Saved entries:
========
(** * The opcode executors of pysmali, embedded in Rocq

    A shallow embedding of [smali/bridge/executor.py] and
    [smali/bridge/objects.py]: the [Executor] class, the opcode registry
    [__executors__] and every opcode handler of the module, together with
    the properties of the executors that the specification states.

    Python objects that are shared and mutated (frames, lists, instances,
    field cells, the executor instances themselves) live in a store and are
    named by a reference; a handler is a function in a state-and-exception
    monad over that store. *)

From Stdlib Require Import ZArith String List Lia.
From Stdlib Require Import Floats.SpecFloat.
From stdpp Require Import base gmap strings list.

Set Warnings "-register-all".

Local Open Scope string_scope.
Local Open Scope Z_scope.

(** ** Values *)

(** The identity of a Python object that lives in a store. *)
Definition ref := nat.

(** Modelled from the spec: a class of [smali.bridge.lang], which is not part
    of the sources.  The handlers read two attributes of a class, [name] and
    [super_cls]; its methods and fields are looked up through the host. *)
Record SmaliClass := mkSmaliClass {
  name : string;
  super_cls : string
}.

(** What a register, a field or a list slot holds.  Integers are Python's
    unbounded [int]; a list and an instance are held by reference. *)
Inductive Value : Type :=
| VNone
| VInt (z : Z)
| VBool (b : bool)
| VFloat (f : spec_float)
| VStr (s : string)
| VList (r : ref)
| VObject (r : ref)
| VClass (c : SmaliClass)
| VError (kind : string) (args : list Value).

(** [ExecutionError(kind, ...)] of [smali.bridge.errors]; where the source
    formats a message, [args] keeps the values it formats into it, in order.
    [HostError] is an exception of the Python runtime itself.
    [RegisterFault] is what the frame raises when a register that is not
    set is read: the frame is not part of the sources, and neither the class
    nor the message of its fault is modelled. *)
Inductive Exception : Type :=
| ExecutionError (kind : string) (args : list Value)
| HostError (exn : string)
| RegisterFault.

(** The operands of an instruction: a register name, literal, label or
    descriptor, or (for [invoke]) the list of argument registers. *)
Inductive Operand : Type :=
| Str (s : string)
| Regs (l : list string).

(** An entry of [frame.switch_data]: the pair [(switch_value, cases)] of a
    packed switch, or the ordered mapping of a sparse switch. *)
Inductive SwitchTable : Type :=
| PackedTable (switch_value : string) (cases : list string)
| SparseTable (branches : list (string * string)).

(** ** Frames and the store *)

(** Modelled from the spec: the frame of [smali.bridge.frame], which is not
    part of the sources, with the attributes the handlers use. *)
Record Frame := mkFrame {
  registers : gmap string Value;
  labels : gmap string Z;
  label : option string;
  pos : Z;
  switch_data : gmap string SwitchTable;
  array_data : gmap string Value;
  return_value : Value;
  method_return : Value;
  error : Value;
  finished : bool;
  vm : ref
}.

Definition set_registers (x : gmap string Value) (f : Frame) : Frame :=
  mkFrame x (labels f) (label f) (pos f) (switch_data f) (array_data f)
          (return_value f) (method_return f) (error f) (finished f) (vm f).
Definition set_label (x : option string) (f : Frame) : Frame :=
  mkFrame (registers f) (labels f) x (pos f) (switch_data f) (array_data f)
          (return_value f) (method_return f) (error f) (finished f) (vm f).
Definition set_pos (x : Z) (f : Frame) : Frame :=
  mkFrame (registers f) (labels f) (label f) x (switch_data f) (array_data f)
          (return_value f) (method_return f) (error f) (finished f) (vm f).
Definition set_return_value (x : Value) (f : Frame) : Frame :=
  mkFrame (registers f) (labels f) (label f) (pos f) (switch_data f)
          (array_data f) x (method_return f) (error f) (finished f) (vm f).
Definition set_method_return (x : Value) (f : Frame) : Frame :=
  mkFrame (registers f) (labels f) (label f) (pos f) (switch_data f)
          (array_data f) (return_value f) x (error f) (finished f) (vm f).
Definition set_error (x : Value) (f : Frame) : Frame :=
  mkFrame (registers f) (labels f) (label f) (pos f) (switch_data f)
          (array_data f) (return_value f) (method_return f) x (finished f)
          (vm f).
Definition set_finished (x : bool) (f : Frame) : Frame :=
  mkFrame (registers f) (labels f) (label f) (pos f) (switch_data f)
          (array_data f) (return_value f) (method_return f) (error f) x
          (vm f).

(** Modelled from the spec: an instance of [smali.bridge.lang.SmaliObject],
    with the back-reference to its class that [invoke] reads. *)
Record SmaliObject := mkSmaliObject {
  smali_class : SmaliClass;
  fields : gmap string Value
}.

(** An executor instance is named by its canonical opcode. *)
Definition Self := string.

(** The store.  [handler_frame] and [handler_args] are the attributes
    [frame] and [args] of the executor instances: an instance that is absent
    from the map still has the class default [None]. *)
Record World := mkWorld {
  frames : gmap ref Frame;
  lists : gmap ref (list Value);
  objects : gmap ref SmaliObject;
  cells : gmap ref Value;
  handler_frame : gmap Self ref;
  handler_args : gmap Self (list Operand)
}.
========
THE TASK: Your task is to restate every record exactly.

ANSWER TO THE EXERCISE:
(** * The opcode executors of pysmali, embedded in Rocq

    A shallow embedding of [smali/bridge/executor.py] and
    [smali/bridge/objects.py]: the [Executor] class, the opcode registry
    [__executors__] and every opcode handler of the module, together with
    the properties of the executors that the specification states.

    Python objects that are shared and mutated (frames, lists, instances,
    field cells, the executor instances themselves) live in a store and are
    named by a reference; a handler is a function in a state-and-exception
    monad over that store. *)

From Stdlib Require Import ZArith String List Lia.
From Stdlib Require Import Floats.SpecFloat.
From stdpp Require Import base gmap strings list.

Set Warnings "-register-all".

Local Open Scope string_scope.
Local Open Scope Z_scope.

(** ** Values *)

(** The identity of a Python object that lives in a store. *)
Definition ref := nat.

(** Modelled from the spec: a class of [smali.bridge.lang], which is not part
    of the sources.  The handlers read two attributes of a class, [name] and
    [super_cls]; its methods and fields are looked up through the host. *)
Record SmaliClass := mkSmaliClass {
  name : string;
  super_cls : string
}.

(** What a register, a field or a list slot holds.  Integers are Python's
    unbounded [int]; a list and an instance are held by reference. *)
Inductive Value : Type :=
| VNone
| VInt (z : Z)
| VBool (b : bool)
| VFloat (f : spec_float)
| VStr (s : string)
| VList (r : ref)
| VObject (r : ref)
| VClass (c : SmaliClass)
| VError (kind : string) (args : list Value).

(** [ExecutionError(kind, ...)] of [smali.bridge.errors]; where the source
    formats a message, [args] keeps the values it formats into it, in order.
    [HostError] is an exception of the Python runtime itself.
    [RegisterFault] is what the frame raises when a register that is not
    set is read: the frame is not part of the sources, and neither the class
    nor the message of its fault is modelled. *)
Inductive Exception : Type :=
| ExecutionError (kind : string) (args : list Value)
| HostError (exn : string)
| RegisterFault.

(** The operands of an instruction: a register name, literal, label or
    descriptor, or (for [invoke]) the list of argument registers. *)
Inductive Operand : Type :=
| Str (s : string)
| Regs (l : list string).

(** An entry of [frame.switch_data]: the pair [(switch_value, cases)] of a
    packed switch, or the ordered mapping of a sparse switch. *)
Inductive SwitchTable : Type :=
| PackedTable (switch_value : string) (cases : list string)
| SparseTable (branches : list (string * string)).

(** ** Frames and the store *)

(** Modelled from the spec: the frame of [smali.bridge.frame], which is not
    part of the sources, with the attributes the handlers use. *)
Record Frame := mkFrame {
  registers : gmap string Value;
  labels : gmap string Z;
  label : option string;
  pos : Z;
  switch_data : gmap string SwitchTable;
  array_data : gmap string Value;
  return_value : Value;
  method_return : Value;
  error : Value;
  finished : bool;
  vm : ref
}.

Definition set_registers (x : gmap string Value) (f : Frame) : Frame :=
  mkFrame x (labels f) (label f) (pos f) (switch_data f) (array_data f)
          (return_value f) (method_return f) (error f) (finished f) (vm f).
Definition set_label (x : option string) (f : Frame) : Frame :=
  mkFrame (registers f) (labels f) x (pos f) (switch_data f) (array_data f)
          (return_value f) (method_return f) (error f) (finished f) (vm f).
Definition set_pos (x : Z) (f : Frame) : Frame :=
  mkFrame (registers f) (labels f) (label f) x (switch_data f) (array_data f)
          (return_value f) (method_return f) (error f) (finished f) (vm f).
Definition set_return_value (x : Value) (f : Frame) : Frame :=
  mkFrame (registers f) (labels f) (label f) (pos f) (switch_data f)
          (array_data f) x (method_return f) (error f) (finished f) (vm f).
Definition set_method_return (x : Value) (f : Frame) : Frame :=
  mkFrame (registers f) (labels f) (label f) (pos f) (switch_data f)
          (array_data f) (return_value f) x (error f) (finished f) (vm f).
Definition set_error (x : Value) (f : Frame) : Frame :=
  mkFrame (registers f) (labels f) (label f) (pos f) (switch_data f)
          (array_data f) (return_value f) (method_return f) x (finished f)
          (vm f).
Definition set_finished (x : bool) (f : Frame) : Frame :=
  mkFrame (registers f) (labels f) (label f) (pos f) (switch_data f)
          (array_data f) (return_value f) (method_return f) (error f) x
          (vm f).

(** Modelled from the spec: an instance of [smali.bridge.lang.SmaliObject],
    with the back-reference to its class that [invoke] reads. *)
Record SmaliObject := mkSmaliObject {
  smali_class : SmaliClass;
  fields : gmap string Value
}.

(** An executor instance is named by its canonical opcode. *)
Definition Self := string.

(** The store.  [handler_frame] and [handler_args] are the attributes
    [frame] and [args] of the executor instances: an instance that is absent
    from the map still has the class default [None]. *)
Record World := mkWorld {
  frames : gmap ref Frame;
  lists : gmap ref (list Value);
  objects : gmap ref SmaliObject;
  cells : gmap ref Value;
  handler_frame : gmap Self ref;
  handler_args : gmap Self (list Operand)
}.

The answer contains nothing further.